Dataset entries:
[Start of Attachment]
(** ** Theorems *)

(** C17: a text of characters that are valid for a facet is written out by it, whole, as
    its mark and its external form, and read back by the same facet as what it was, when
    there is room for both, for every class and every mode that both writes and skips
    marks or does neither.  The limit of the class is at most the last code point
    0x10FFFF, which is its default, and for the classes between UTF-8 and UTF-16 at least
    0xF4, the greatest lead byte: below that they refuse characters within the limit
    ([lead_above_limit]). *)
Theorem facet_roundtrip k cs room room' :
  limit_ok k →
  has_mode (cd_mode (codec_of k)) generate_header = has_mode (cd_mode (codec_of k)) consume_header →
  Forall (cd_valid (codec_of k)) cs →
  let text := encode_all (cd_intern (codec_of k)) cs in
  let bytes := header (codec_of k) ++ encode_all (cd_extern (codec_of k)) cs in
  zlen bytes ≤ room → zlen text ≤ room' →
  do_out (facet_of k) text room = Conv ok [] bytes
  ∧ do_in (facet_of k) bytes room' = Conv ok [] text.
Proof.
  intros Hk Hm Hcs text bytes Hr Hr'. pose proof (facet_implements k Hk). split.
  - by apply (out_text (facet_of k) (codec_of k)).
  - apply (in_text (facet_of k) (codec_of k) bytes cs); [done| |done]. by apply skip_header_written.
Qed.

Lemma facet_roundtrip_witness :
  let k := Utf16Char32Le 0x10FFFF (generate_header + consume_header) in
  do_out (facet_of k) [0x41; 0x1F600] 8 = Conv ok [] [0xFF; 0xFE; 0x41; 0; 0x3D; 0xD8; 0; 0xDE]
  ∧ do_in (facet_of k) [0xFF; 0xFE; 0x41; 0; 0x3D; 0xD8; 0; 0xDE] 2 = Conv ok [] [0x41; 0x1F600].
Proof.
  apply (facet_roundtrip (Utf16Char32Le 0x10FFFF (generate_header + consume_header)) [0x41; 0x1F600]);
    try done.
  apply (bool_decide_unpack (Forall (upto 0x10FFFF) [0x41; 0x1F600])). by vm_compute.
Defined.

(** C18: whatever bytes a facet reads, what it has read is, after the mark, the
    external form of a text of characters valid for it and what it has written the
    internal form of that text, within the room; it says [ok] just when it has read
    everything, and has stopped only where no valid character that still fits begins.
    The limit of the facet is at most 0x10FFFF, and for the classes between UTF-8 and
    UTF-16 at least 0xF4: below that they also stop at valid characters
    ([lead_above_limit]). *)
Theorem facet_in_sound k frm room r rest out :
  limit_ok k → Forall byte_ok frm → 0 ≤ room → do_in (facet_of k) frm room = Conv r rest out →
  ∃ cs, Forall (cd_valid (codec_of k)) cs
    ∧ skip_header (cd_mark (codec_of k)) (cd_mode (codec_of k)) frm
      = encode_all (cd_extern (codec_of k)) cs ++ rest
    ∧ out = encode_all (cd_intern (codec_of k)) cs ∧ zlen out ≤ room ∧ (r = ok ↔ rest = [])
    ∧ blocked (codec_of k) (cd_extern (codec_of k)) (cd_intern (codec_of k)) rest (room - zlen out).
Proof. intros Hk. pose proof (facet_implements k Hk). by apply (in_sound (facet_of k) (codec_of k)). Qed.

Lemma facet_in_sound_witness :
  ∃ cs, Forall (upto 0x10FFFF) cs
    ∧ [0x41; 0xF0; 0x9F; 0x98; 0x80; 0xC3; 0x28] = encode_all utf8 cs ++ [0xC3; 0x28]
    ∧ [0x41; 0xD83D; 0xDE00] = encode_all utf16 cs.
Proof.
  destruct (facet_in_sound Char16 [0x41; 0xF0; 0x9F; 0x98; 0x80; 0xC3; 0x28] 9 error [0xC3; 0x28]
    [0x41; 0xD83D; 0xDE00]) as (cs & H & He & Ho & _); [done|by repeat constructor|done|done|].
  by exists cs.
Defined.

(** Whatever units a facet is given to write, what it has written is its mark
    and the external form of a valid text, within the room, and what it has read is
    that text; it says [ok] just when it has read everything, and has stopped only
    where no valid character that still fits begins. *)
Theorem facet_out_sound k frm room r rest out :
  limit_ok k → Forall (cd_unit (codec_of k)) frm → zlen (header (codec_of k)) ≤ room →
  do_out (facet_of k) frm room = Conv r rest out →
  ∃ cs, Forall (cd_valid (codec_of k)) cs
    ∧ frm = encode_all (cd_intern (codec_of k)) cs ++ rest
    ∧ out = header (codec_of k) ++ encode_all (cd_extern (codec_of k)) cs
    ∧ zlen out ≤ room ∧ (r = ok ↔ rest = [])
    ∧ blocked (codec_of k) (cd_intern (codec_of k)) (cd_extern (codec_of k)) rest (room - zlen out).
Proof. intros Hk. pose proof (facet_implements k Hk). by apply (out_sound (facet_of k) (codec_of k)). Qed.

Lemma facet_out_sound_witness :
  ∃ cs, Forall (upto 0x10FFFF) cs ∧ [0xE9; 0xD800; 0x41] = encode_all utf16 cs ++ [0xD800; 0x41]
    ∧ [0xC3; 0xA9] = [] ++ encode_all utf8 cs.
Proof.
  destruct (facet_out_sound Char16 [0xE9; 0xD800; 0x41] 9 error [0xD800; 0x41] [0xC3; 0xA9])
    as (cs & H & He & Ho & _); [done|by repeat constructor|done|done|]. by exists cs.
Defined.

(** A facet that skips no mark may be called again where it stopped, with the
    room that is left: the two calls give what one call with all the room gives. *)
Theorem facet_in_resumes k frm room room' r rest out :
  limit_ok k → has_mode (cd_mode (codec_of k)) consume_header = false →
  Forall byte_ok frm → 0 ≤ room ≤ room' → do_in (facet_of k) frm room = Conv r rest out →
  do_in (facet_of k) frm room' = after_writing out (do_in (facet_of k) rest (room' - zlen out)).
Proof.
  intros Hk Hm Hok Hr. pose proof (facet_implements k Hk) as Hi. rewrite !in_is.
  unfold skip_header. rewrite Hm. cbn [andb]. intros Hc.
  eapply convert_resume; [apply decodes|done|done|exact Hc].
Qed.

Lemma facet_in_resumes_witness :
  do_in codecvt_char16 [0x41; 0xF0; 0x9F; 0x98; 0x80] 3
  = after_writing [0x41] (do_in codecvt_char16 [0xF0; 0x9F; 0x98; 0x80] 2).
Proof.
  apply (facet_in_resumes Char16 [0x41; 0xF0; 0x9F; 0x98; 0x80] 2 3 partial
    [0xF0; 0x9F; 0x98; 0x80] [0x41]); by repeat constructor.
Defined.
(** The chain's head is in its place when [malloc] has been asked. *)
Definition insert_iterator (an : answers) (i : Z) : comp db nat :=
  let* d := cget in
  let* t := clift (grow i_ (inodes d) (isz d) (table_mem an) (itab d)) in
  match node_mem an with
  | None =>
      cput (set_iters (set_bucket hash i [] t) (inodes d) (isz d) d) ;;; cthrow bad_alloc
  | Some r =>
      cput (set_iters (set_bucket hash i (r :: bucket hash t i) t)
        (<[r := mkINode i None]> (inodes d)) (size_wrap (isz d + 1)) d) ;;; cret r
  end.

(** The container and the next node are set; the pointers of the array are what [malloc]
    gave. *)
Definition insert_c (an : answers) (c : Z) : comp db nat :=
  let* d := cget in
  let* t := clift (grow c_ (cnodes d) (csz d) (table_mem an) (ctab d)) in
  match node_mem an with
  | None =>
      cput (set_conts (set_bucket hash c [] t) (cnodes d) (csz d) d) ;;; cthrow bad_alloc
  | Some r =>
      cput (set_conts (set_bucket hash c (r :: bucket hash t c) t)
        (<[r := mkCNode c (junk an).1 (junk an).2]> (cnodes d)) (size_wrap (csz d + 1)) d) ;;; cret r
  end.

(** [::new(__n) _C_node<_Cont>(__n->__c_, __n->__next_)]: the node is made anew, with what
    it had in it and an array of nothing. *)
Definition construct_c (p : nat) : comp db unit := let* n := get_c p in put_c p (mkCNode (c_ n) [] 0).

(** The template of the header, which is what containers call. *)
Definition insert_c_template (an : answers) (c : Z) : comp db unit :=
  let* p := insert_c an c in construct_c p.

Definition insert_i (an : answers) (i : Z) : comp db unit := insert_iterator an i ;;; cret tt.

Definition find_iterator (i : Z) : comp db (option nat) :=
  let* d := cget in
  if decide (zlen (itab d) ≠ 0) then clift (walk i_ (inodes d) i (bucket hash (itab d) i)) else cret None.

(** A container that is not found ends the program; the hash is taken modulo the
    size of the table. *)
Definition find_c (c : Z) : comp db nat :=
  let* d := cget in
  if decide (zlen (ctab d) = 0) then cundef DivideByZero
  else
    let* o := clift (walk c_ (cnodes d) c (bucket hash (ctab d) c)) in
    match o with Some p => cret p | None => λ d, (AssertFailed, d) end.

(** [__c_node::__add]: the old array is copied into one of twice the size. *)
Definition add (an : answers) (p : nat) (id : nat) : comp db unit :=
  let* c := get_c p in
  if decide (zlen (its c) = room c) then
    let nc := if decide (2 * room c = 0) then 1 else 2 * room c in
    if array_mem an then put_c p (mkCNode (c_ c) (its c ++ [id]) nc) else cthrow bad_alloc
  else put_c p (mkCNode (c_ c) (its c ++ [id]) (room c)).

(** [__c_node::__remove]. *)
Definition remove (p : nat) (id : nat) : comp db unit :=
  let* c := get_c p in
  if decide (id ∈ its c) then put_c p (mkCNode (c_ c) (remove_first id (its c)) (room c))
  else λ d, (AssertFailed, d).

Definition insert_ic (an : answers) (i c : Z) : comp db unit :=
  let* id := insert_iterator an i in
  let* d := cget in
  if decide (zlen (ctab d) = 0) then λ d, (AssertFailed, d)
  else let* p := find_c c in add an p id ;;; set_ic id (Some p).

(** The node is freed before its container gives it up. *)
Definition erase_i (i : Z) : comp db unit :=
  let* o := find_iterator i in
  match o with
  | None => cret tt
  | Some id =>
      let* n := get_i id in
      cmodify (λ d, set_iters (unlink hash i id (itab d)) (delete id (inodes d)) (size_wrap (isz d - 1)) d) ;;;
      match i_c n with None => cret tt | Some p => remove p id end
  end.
[End of Attachment]
All lines with the word "gives" need to be copied from the data above.

    room that is left: the two calls give what one call with all the room gives. *)
(** The node is freed before its container gives it up. *)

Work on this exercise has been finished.